Your answer should be the records below, repeated exactly as they stand.

——————————

(* ===== verification/Names.v ===== *)
(** * Names: users, groups, SSH keys, and the routed login name

    store.go [nameRE], [validateName], [ValidateUsername] and gateway/auth.go
    [splitRoutedUsername]. *)

From S2P Require Import Prelude GoStrings Effects Schema.

(** [^[a-z][a-z0-9_-]{0,31}$] *)
Definition nameRE_text : string := "^[a-z][a-z0-9_-]{0,31}$".

Definition name_tail (c : ascii) : bool :=
  is_lower_ascii (byte c) || is_digit c || Ascii.eqb c "_" || Ascii.eqb c "-".

Definition nameRE (v : string) : bool :=
  match v with
  | EmptyString => false
  | String c t => is_lower_ascii (byte c) && sforall name_tail t && (len t <=? 31)
  end.

Section names.
Context `{UnicodeTables}.

Definition validateName (v kind : string) : result string :=
  let v := ToLower (TrimSpace v) in
  if negb (nameRE v) then Err (Msg (kind +:+ " must match " +:+ nameRE_text))
  else Ok v.

Definition ValidateUsername (v : string) : result unit :=
  let! _ := validateName v "username" in Ok tt.

(** gateway/auth.go: splitRoutedUsername *)
Definition splitRoutedUsername (value : string) : result (string * string) :=
  match split_byte "+" value with
  | [p] => Ok (ToLower p, "")
  | [p; t] =>
    if (p =s "") || (t =s "") then Err (Msg "username must be USER or USER+TARGET")
    else match ValidateUsername p with
         | Err _ => Err (Msg "invalid gateway username")
         | Ok _ => Ok (ToLower p, ToLower t)
         end
  | _ => Err (Msg "username must be USER or USER+TARGET")
  end.

End names.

——————————

▶ _RESPONSE BELOW_:
(* ===== verification/Names.v ===== *)
(** * Names: users, groups, SSH keys, and the routed login name

    store.go [nameRE], [validateName], [ValidateUsername] and gateway/auth.go
    [splitRoutedUsername]. *)

From S2P Require Import Prelude GoStrings Effects Schema.

(** [^[a-z][a-z0-9_-]{0,31}$] *)
Definition nameRE_text : string := "^[a-z][a-z0-9_-]{0,31}$".

Definition name_tail (c : ascii) : bool :=
  is_lower_ascii (byte c) || is_digit c || Ascii.eqb c "_" || Ascii.eqb c "-".

Definition nameRE (v : string) : bool :=
  match v with
  | EmptyString => false
  | String c t => is_lower_ascii (byte c) && sforall name_tail t && (len t <=? 31)
  end.

Section names.
Context `{UnicodeTables}.

Definition validateName (v kind : string) : result string :=
  let v := ToLower (TrimSpace v) in
  if negb (nameRE v) then Err (Msg (kind +:+ " must match " +:+ nameRE_text))
  else Ok v.

Definition ValidateUsername (v : string) : result unit :=
  let! _ := validateName v "username" in Ok tt.

(** gateway/auth.go: splitRoutedUsername *)
Definition splitRoutedUsername (value : string) : result (string * string) :=
  match split_byte "+" value with
  | [p] => Ok (ToLower p, "")
  | [p; t] =>
    if (p =s "") || (t =s "") then Err (Msg "username must be USER or USER+TARGET")
    else match ValidateUsername p with
         | Err _ => Err (Msg "invalid gateway username")
         | Ok _ => Ok (ToLower p, ToLower t)
         end
  | _ => Err (Msg "username must be USER or USER+TARGET")
  end.

End names.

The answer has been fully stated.